The Peanut is a chatty one, and friendly as can be. She is especially friendly when she gets the sense that her parents like the person she is meeting. Our good friend Betsy recently moved back to Atlanta (forever, please). She was awesome enough to babysit on Valentines day and then this weekend she accompanied us to the farmers market. We were consistently mistaken as the two hottest lesbian moms in the place.
But before we left for the farmers market, the Peanut was showing off her new tricks by naming the people we pointed at. Mommy, check. Daddy, check. Rilla, check. She even informed us that Rilla also went by sister. But then we pointed at Betsy. She has said Betsy’s name before, which is pretty impressive considering the Peanut is not yet two and this was the second time she had met Betsy. But in that moment, she didn’t know it. And she looked for a long time at Betsy, then looked to the ground, crawled off Betsy’s lap, and walked over to her daddy, being cute.
I suppose I could be projecting on her, but somehow I don’t think so. She was embarrassed, ashamed that she could not remember someone’s name. Someone that mommy and daddy like.
In the past I have been easily shamed. I can remember verbal smacks from elementary school teachers that I didn’t even like. And to this day they burn. I used to spend hours at night reviewing in my head things that were said to me, things that I said, what I should have said, why that person said what they did. It was so much wasted time, wasted energy, wasted moments when I could be sleeping. For whatever reason, I could not let those things simply roll off my back. I was embarrassed; sometimes I was ashamed.
It has taken me a long time to fully embrace the grace that Christ has to offer. To simply think “when you know better, you do better” and then go on about the business of attempting to do better. And even now, the people who are closest to me know that I am a serial apologizer. I say “sorry” for things that are not at all my fault. But I am working on it. I am doing better every day.

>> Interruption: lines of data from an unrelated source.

(** C3: with [0 < C < N], whatever the order [sched] in which the runs
    settle and whenever they are started: at every moment the claimed
    indices are pairwise distinct (no index is run twice); once a worker
    has left its loop, and so when [runMany] resolves, the log of claims
    lists every index of [0, N) exactly once, each with the one worker that
    claimed it (no index is skipped); when [runMany] resolves, the returned
    array has the length of [inputs] and holds at position [i] the value
    the run of [inputs[i]] resolved with; and [runMany] does resolve when
    every run does. *)
Theorem runMany_claims_once_and_aligns_results :
  forall fuel h this inputs options C starts sched,
    options ≫= concurrency = Some C ->
    0 < C < Z.of_nat (length inputs) ->
    let runOf := runOfFlow fuel h this options starts in
    (forall k, NoDup (Quantam.claimed (poolAfter runOf inputs C sched k)).*2) /\
    (forall k w,
       Quantam.workers (poolAfter runOf inputs C sched k) !! w = Some Quantam.Returned ->
       (Quantam.claimed (poolAfter runOf inputs C sched k)).*2 = seq 0 (length inputs)) /\
    (forall rs,
       Quantam.runMany fuel h this inputs options starts sched = Resolved rs ->
       (Quantam.claimed (poolAfter runOf inputs C sched (length inputs))).*2
         = seq 0 (length inputs) /\
       length rs = length inputs /\
       forall i x, inputs !! i = Some x ->
                   exists v, rs !! i = Some v /\ runOf i x = Resolved v) /\
    ((forall i x, inputs !! i = Some x -> exists v, runOf i x = Resolved v) ->
     exists rs, Quantam.runMany fuel h this inputs options starts sched = Resolved rs).
Proof.
  intros fuel h this inputs options C starts sched Hopt HC runOf.
  assert (Quantam.runMany fuel h this inputs options starts sched
          = Quantam.collect (poolAfter runOf inputs C sched (length inputs))) as Hrun.
  { unfold Quantam.runMany. rewrite Hopt. now apply batch_pool. }
  rewrite Hrun. split; [|split; [|split]].
  - intros k. rewrite (inv_claimed _ _ _ (poolInv_poolAfter runOf inputs C sched k)).
    apply NoDup_seq.
  - intros k w Hw.
    pose proof (poolInv_poolAfter runOf inputs C sched k) as Hinv.
    rewrite (inv_claimed _ _ _ Hinv). f_equal.
    pose proof (inv_returned _ _ _ Hinv w Hw). lia.
  - intros rs Hrs.
    apply (collect_resolved runOf inputs) in Hrs; [assumption | apply poolInv_poolAfter |].
    rewrite poolAfter_workers by assumption. lia.
  - intros Hall.
    pose proof (startWorkers_index inputs (Z.to_nat (Z.min C (Z.of_nat (length inputs))))
                  ltac:(lia)) as (Hi & Hf & Hr).
    destruct (drain_completes runOf inputs (length inputs) sched 0
                (Quantam.startWorkers inputs (Z.to_nat (Z.min C (Z.of_nat (length inputs))))))
      as [Hf' Hz]; try assumption.
    + apply poolInv_startWorkers.
    + rewrite startWorkers_workers. lia.
    + rewrite Hi, Hr. lia.
    + eexists.
      apply (collect_complete runOf inputs); [apply poolInv_poolAfter | exact Hf' | exact Hz].
Qed.

(** The batch of the repository's test: sixteen inputs, four workers. *)
Lemma runMany_claims_once_and_aligns_results_witness :
  let runOf := runOfFlow 0 (snd flowA) (fst flowA) fourWorkers someStarts in
  (forall k, NoDup (Quantam.claimed (poolAfter runOf sixteen 4 someOrder k)).*2) /\
  (forall k w,
     Quantam.workers (poolAfter runOf sixteen 4 someOrder k) !! w = Some Quantam.Returned ->
     (Quantam.claimed (poolAfter runOf sixteen 4 someOrder k)).*2 = seq 0 (length sixteen)) /\
  (forall rs,
     Quantam.runMany 0 (snd flowA) (fst flowA) sixteen fourWorkers someStarts someOrder
     = Resolved rs ->
     (Quantam.claimed (poolAfter runOf sixteen 4 someOrder (length sixteen))).*2
       = seq 0 (length sixteen) /\
     length rs = length sixteen /\
     forall i x, sixteen !! i = Some x ->
                 exists v, rs !! i = Some v /\ runOf i x = Resolved v) /\
  ((forall i x, sixteen !! i = Some x -> exists v, runOf i x = Resolved v) ->
   exists rs, Quantam.runMany 0 (snd flowA) (fst flowA) sixteen fourWorkers someStarts someOrder
              = Resolved rs).
Proof.
  apply (runMany_claims_once_and_aligns_results 0 (snd flowA) (fst flowA) sixteen
           fourWorkers 4 someStarts someOrder).
  - reflexivity.
  - cbn. lia.
Defined.

(** The test itself: the results are the inputs plus one, in order. *)
Example runMany_sixteen :
  Quantam.runMany 0 (snd flowA) (fst flowA) sixteen fourWorkers someStarts someOrder
  = Resolved ((fun n => VNum (Z.of_nat n + 1)) <$> seq 0 16).
Proof. vm_compute. reflexivity. Qed.

(** C3 as stated fails.  [quantam().step(n => n + 1)] run on the batch
    ["x", 1, 2] with [concurrency: 1], so that [0 < C < N]: the one worker
    claims index 0, the run of "x" rejects, the worker rethrows and leaves
    its loop.  Whatever the schedule and however long one waits, index 0 is
    the only index ever claimed: indices 1 and 2 are skipped, and [runMany]
    rejects with the error of that run. *)
Lemma every_index_is_claimed_counterexample :
  0 < 1 < Z.of_nat (length stringFirst) /\
  (forall sched k,
     (Quantam.claimed
        (poolAfter (runOfFlow 0 (snd flowA) (fst flowA) oneWorker someStarts)
           stringFirst 1 sched k)).*2 = [0%nat]) /\
  (forall sched,
     Quantam.runMany 0 (snd flowA) (fst flowA) stringFirst oneWorker someStarts sched
     = Rejected (mkError "not a number")).
Proof.
  assert (forall sched k,
            Quantam.drain (runOfFlow 0 (snd flowA) (fst flowA) oneWorker someStarts)
              stringFirst (S k) sched 0 (Quantam.startWorkers stringFirst 1)
            = {| Quantam.index := 1; Quantam.results := [None; None; None];
                 Quantam.workers := [Quantam.Thrown]; Quantam.claimed := [(0, 0)%nat];
                 Quantam.settled := [0%nat];
                 Quantam.failed := Some (mkError "not a number") |}) as Hpool.
  { intros sched k. cbn [Quantam.drain]. unfold Quantam.pick.
    change (Quantam.runningFrom 0 (Quantam.workers (Quantam.startWorkers stringFirst 1)))
      with [0%nat].
    cbn [length]. rewrite Nat.mod_1_r. cbn [lookup list_lookup].
    change (Quantam.settleRun (runOfFlow 0 (snd flowA) (fst flowA) oneWorker someStarts)
              stringFirst 0 (Quantam.startWorkers stringFirst 1))
      with {| Quantam.index := 1; Quantam.results := [None; None; None];
              Quantam.workers := [Quantam.Thrown]; Quantam.claimed := [(0, 0)%nat];
              Quantam.settled := [0%nat];
              Quantam.failed := Some (mkError "not a number") |}.
    destruct k; reflexivity. }
  split; [cbn; lia|]. split.
  - intros sched k. unfold poolAfter.
    change (Z.to_nat (Z.min 1 (Z.of_nat (length stringFirst)))) with 1%nat.
    destruct k as [|k]; [reflexivity|]. now rewrite Hpool.
  - intros sched. unfold Quantam.runMany, Quantam.batch.
    cbn [mbind option_bind oneWorker concurrency length Nat.eqb].
    change (Z.to_nat (Z.min 1 (Z.of_nat (length stringFirst)))) with 1%nat.
    cbn [Z.leb Z.of_nat Z.compare orb Pos.of_succ_nat Pos.succ Pos.compare Pos.compare_cont
         stringFirst length].
    change (Quantam.drain _ _ 3 sched 0 _)
      with (Quantam.drain (runOfFlow 0 (snd flowA) (fst flowA) oneWorker someStarts)
              stringFirst 3 sched 0 (Quantam.startWorkers stringFirst 1)).
    now rewrite Hpool.
Qed.

(** C9: with [0 < C < N], whatever the order in which the runs settle, the
    number of runs that have been started and have not settled, as counted
    from the logs of the pool, is at most [C]: while the workers are being
    started and after any number of settlements.  The pool after [N]
    settlements is the one [runMany] collects its result from. *)
Theorem runMany_in_flight_at_most_concurrency :
  forall fuel h this inputs options C starts sched,
    options ≫= concurrency = Some C ->
    0 < C < Z.of_nat (length inputs) ->
    let runOf := runOfFlow fuel h this options starts in
    (forall j, (j <= Z.to_nat C)%nat ->
               Z.of_nat (runsInFlight (Quantam.startWorkers inputs j)) <= C) /\
    (forall k, Z.of_nat (runsInFlight (poolAfter runOf inputs C sched k)) <= C) /\
    Quantam.runMany fuel h this inputs options starts sched
    = Quantam.collect (poolAfter runOf inputs C sched (length inputs)).
Proof.
  intros fuel h this inputs options C starts sched Hopt HC runOf. split; [|split].
  - intros j Hj.
    rewrite (runsInFlight_inFlight runOf inputs _ (poolInv_startWorkers runOf inputs j)).
    pose proof (inFlight_workers (Quantam.startWorkers inputs j)) as Hle.
    rewrite startWorkers_workers in Hle. lia.
  - intros k.
    rewrite (runsInFlight_inFlight runOf inputs _ (poolInv_poolAfter runOf inputs C sched k)).
    pose proof (inFlight_workers (poolAfter runOf inputs C sched k)) as Hle.
    rewrite poolAfter_workers in Hle by assumption. lia.
  - unfold Quantam.runMany. rewrite Hopt. now apply batch_pool.
Qed.

Lemma runMany_in_flight_at_most_concurrency_witness :
  let runOf := runOfFlow 0 (snd flowA) (fst flowA) fourWorkers someStarts in
  (forall j, (j <= Z.to_nat 4)%nat ->
             Z.of_nat (runsInFlight (Quantam.startWorkers sixteen j)) <= 4) /\
  (forall k, Z.of_nat (runsInFlight (poolAfter runOf sixteen 4 someOrder k)) <= 4) /\
  Quantam.runMany 0 (snd flowA) (fst flowA) sixteen fourWorkers someStarts someOrder
  = Quantam.collect (poolAfter runOf sixteen 4 someOrder (length sixteen)).
Proof.
  apply (runMany_in_flight_at_most_concurrency 0 (snd flowA) (fst flowA) sixteen
           fourWorkers 4 someStarts someOrder).
  - reflexivity.
  - cbn. lia.
Defined.

(** ** Further properties of the builders and of the pipeline runner *)

(** *** The executors read the effective timeout only *)

Section SameTimeout.
Variables (a b : Quantam.t) (sa sb : option Z).
Hypothesis Hsame : Quantam.effectiveTimeout a sa = Quantam.effectiveTimeout b sb.

Lemma awaited_same fn input ctx :
  Quantam.awaited a fn input sa ctx = Quantam.awaited b fn input sb ctx.
Proof. unfold Quantam.awaited. now rewrite Hsame. Qed.

Lemma attemptLoop_same fn input r d remaining :
  forall attempt lastError st,
    Quantam.attemptLoop a fn input r d sa remaining attempt lastError st
    = Quantam.attemptLoop b fn input r d sb remaining attempt lastError st.
Proof.
  induction remaining as [|remaining IH]; intros attempt lastError st; [reflexivity|].
  cbn [Quantam.attemptLoop]. unfold Quantam.tryAttempt. rewrite awaited_same.
  destruct (Quantam.checkAborted _ _).
  - destruct (attempt <? r).
    + destruct (Quantam.sleep _ _ _) as [t [ab|]]; [reflexivity|]. now rewrite IH.
    + now rewrite IH.
  - destruct (snd (Quantam.awaited b fn input sb _)); try reflexivity.
    destruct (attempt <? r).
    + destruct (Quantam.sleep _ _ _) as [t [ab|]]; [reflexivity|]. now rewrite IH.
    + now rewrite IH.
Qed.

Lemma startAttempt_same input r d fn member attempt lastError st :
  Quantam.startAttempt a input r d sa fn member attempt lastError st
  = Quantam.startAttempt b input r d sb fn member attempt lastError st.
Proof. unfold Quantam.startAttempt. now rewrite Hsame. Qed.

Lemma fire_same input r d fn member task st :
  Quantam.fire a input r d sa fn member task st
  = Quantam.fire b input r d sb fn member task st.
Proof.
  destruct task as [at_ w k dl|at_ w [e|] le|res]; try reflexivity.
  cbn [Quantam.fire]. now rewrite startAttempt_same.
Qed.

Lemma startAll_same input r d fns :
  forall member st,
    Quantam.startAll a input r d sa fns member st
    = Quantam.startAll b input r d sb fns member st.
Proof.
  induction fns as [|fn fns IH]; intros member st; [reflexivity|].
  cbn [Quantam.startAll]. rewrite startAttempt_same.
  destruct (Quantam.startAttempt _ _ _ _ _ _ _ _ _ _) as [[tr st1] task].
  now rewrite IH.
Qed.

Lemma groupLoop_same input r d fuel :
  forall tasks st,
    Quantam.groupLoop a input r d sa fuel tasks st
    = Quantam.groupLoop b input r d sb fuel tasks st.
Proof.
  induction fuel as [|fuel IH]; intros tasks st; [reflexivity|].
  cbn [Quantam.groupLoop].
  destruct (list_find _ tasks) as [[i task]|]; [reflexivity|].
  destruct (Quantam.earliest 0 tasks) as [[j due]|]; [|reflexivity].
  destruct (tasks !! j) as [[fn task]|]; [|reflexivity].
  rewrite fire_same.
  destruct (Quantam.fire _ _ _ _ _ _ _ _ _) as [[tr st1] task'].
  now rewrite IH.
Qed.

End SameTimeout.

Lemma effectiveTimeout_this a b stepT :
  Quantam.timeoutMs a = Quantam.timeoutMs b ->
  Quantam.effectiveTimeout a stepT = Quantam.effectiveTimeout b stepT.
Proof. intros H. unfold Quantam.effectiveTimeout. now rewrite H. Qed.

Lemma attemptLoop_this a b fn input r d stepT remaining attempt lastError st :
  Quantam.timeoutMs a = Quantam.timeoutMs b ->
  Quantam.attemptLoop a fn input r d stepT remaining attempt lastError st
  = Quantam.attemptLoop b fn input r d stepT remaining attempt lastError st.
Proof. intros H. apply attemptLoop_same. now apply effectiveTimeout_this. Qed.

Lemma startAll_this a b input r d stepT fns member st :
  Quantam.timeoutMs a = Quantam.timeoutMs b ->
  Quantam.startAll a input r d stepT fns member st
  = Quantam.startAll b input r d stepT fns member st.
Proof. intros H. apply startAll_same. now apply effectiveTimeout_this. Qed.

I don’t want my daughter to carry the that weight, the weight that I was carrying around for years. The weight that I now leave at the cross. I don’t want her to feel embarrassed or ashamed when she doesn’t know something or makes an honest mistake.
I want her to know that God’s grace isn’t just sufficient enough to cover our sins and squeak us barely in to heaven. It is abundant, and covers the rest when our best isn’t good enough. God’s grace is sufficient enough to take what you give Him and turn it into something beautiful. Even if what you give him isn’t the perfect right thing. It doesn’t have to be, just your best love. God thinks that is grand,
And I want her to know that we think her best is grand too. And all the people who love her, they think her best is perfect. Even when it isn’t good enough.